── INFORMATION SUPPLIED
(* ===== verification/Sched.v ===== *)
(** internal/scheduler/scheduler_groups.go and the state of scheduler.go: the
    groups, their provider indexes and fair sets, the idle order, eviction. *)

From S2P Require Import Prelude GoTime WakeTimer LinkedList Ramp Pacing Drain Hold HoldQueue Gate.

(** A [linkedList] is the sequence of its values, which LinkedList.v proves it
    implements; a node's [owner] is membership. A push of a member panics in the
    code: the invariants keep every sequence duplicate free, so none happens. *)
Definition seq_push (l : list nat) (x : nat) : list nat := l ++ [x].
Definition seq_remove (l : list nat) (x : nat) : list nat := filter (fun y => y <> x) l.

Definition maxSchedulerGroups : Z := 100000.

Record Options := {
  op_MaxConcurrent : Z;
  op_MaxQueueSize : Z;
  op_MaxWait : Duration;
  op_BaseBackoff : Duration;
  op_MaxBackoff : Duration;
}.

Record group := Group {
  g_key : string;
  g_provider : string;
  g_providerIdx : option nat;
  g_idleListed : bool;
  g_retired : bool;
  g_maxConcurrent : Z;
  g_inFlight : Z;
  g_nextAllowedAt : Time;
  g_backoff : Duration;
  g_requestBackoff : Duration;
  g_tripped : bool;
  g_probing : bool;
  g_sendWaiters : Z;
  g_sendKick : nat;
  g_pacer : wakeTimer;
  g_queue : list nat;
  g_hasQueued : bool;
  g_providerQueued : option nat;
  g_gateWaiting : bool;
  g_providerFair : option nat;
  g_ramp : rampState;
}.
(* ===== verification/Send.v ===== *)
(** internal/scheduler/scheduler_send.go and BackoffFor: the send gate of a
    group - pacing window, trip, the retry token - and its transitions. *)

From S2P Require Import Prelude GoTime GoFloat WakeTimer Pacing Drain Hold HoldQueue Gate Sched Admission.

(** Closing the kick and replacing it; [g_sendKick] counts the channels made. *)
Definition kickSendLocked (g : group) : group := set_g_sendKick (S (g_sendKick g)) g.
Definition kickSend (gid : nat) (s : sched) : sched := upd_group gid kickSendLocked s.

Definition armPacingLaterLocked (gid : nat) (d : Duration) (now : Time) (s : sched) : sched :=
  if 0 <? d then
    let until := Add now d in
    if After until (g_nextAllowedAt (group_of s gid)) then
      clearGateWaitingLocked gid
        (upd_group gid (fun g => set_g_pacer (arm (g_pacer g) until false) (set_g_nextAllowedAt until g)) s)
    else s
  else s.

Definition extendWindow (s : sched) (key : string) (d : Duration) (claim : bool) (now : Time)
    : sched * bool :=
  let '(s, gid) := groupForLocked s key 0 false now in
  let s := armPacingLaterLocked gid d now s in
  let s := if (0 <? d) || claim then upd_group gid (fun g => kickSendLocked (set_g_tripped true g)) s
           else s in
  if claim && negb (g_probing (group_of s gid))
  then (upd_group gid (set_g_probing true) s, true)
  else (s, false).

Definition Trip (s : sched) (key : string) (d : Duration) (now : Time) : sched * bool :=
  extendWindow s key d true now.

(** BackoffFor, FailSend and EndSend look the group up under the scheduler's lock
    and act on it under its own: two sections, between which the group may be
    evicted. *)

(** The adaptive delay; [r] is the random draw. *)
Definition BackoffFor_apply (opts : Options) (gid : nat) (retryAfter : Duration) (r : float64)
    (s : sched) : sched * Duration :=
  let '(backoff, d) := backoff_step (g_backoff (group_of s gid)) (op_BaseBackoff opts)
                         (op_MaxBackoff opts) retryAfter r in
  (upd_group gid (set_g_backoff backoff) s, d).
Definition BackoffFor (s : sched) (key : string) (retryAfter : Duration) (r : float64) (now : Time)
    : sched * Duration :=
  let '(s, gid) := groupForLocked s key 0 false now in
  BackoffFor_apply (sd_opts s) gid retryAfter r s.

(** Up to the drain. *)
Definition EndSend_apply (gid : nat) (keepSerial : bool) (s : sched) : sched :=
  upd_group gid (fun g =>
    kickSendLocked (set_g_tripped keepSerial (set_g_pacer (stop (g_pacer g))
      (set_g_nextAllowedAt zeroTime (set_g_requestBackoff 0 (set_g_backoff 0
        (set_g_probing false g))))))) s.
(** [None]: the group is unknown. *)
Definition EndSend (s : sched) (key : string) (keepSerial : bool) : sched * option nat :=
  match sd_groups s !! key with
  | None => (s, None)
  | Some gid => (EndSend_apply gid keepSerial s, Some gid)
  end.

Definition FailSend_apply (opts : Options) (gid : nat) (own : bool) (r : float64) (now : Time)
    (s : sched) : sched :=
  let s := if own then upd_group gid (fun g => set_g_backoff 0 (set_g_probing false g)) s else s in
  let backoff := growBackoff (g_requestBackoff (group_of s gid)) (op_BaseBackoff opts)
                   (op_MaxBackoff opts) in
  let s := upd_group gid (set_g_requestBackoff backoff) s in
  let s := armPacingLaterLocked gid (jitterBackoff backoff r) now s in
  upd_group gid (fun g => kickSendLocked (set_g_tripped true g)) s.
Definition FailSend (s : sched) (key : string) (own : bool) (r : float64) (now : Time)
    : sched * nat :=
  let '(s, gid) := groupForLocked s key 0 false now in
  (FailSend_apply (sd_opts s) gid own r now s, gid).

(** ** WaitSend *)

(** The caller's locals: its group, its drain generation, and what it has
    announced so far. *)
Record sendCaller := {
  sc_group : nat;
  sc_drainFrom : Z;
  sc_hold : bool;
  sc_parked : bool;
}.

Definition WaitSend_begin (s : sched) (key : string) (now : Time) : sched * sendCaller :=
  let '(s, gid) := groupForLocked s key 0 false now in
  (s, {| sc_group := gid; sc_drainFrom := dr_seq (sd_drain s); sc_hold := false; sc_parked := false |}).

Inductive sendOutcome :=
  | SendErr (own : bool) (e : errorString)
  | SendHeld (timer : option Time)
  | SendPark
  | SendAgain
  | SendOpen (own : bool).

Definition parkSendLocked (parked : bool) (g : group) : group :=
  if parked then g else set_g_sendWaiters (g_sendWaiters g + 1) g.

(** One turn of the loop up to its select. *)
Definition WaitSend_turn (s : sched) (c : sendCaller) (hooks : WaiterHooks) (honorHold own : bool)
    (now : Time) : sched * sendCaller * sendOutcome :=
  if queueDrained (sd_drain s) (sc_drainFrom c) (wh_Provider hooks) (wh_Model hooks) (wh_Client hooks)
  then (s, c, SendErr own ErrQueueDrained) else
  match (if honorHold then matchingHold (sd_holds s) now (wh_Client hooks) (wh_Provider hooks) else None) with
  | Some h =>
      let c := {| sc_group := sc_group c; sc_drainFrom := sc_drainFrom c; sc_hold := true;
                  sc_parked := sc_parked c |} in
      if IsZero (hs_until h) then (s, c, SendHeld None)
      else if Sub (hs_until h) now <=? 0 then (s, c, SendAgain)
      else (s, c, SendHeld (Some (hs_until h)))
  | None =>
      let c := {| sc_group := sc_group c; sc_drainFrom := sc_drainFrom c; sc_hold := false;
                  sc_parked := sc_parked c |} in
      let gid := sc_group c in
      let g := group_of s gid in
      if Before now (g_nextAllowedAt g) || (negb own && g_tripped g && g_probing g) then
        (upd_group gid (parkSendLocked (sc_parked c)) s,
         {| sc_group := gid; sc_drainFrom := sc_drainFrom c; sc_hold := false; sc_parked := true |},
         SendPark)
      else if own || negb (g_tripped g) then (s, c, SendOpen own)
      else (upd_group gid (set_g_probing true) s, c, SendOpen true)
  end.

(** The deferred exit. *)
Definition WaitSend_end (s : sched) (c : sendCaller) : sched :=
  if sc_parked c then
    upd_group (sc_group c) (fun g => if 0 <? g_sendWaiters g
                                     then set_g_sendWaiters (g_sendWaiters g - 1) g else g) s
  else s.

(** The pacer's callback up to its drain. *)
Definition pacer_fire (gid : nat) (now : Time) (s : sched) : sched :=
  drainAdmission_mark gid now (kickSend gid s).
────
## [DIRECTIONS]
Your answer should consist of the lines from the line with "g_gateWaiting : bool;" to the line with "(** Closing the" above, repeated exactly, both ends included.

## [ANSWER AREA]
  g_gateWaiting : bool;
  g_providerFair : option nat;
  g_ramp : rampState;
}.
(* ===== verification/Send.v ===== *)
(** internal/scheduler/scheduler_send.go and BackoffFor: the send gate of a
    group - pacing window, trip, the retry token - and its transitions. *)

From S2P Require Import Prelude GoTime GoFloat WakeTimer Pacing Drain Hold HoldQueue Gate Sched Admission.

(** Closing the kick and replacing it; [g_sendKick] counts the channels made. *)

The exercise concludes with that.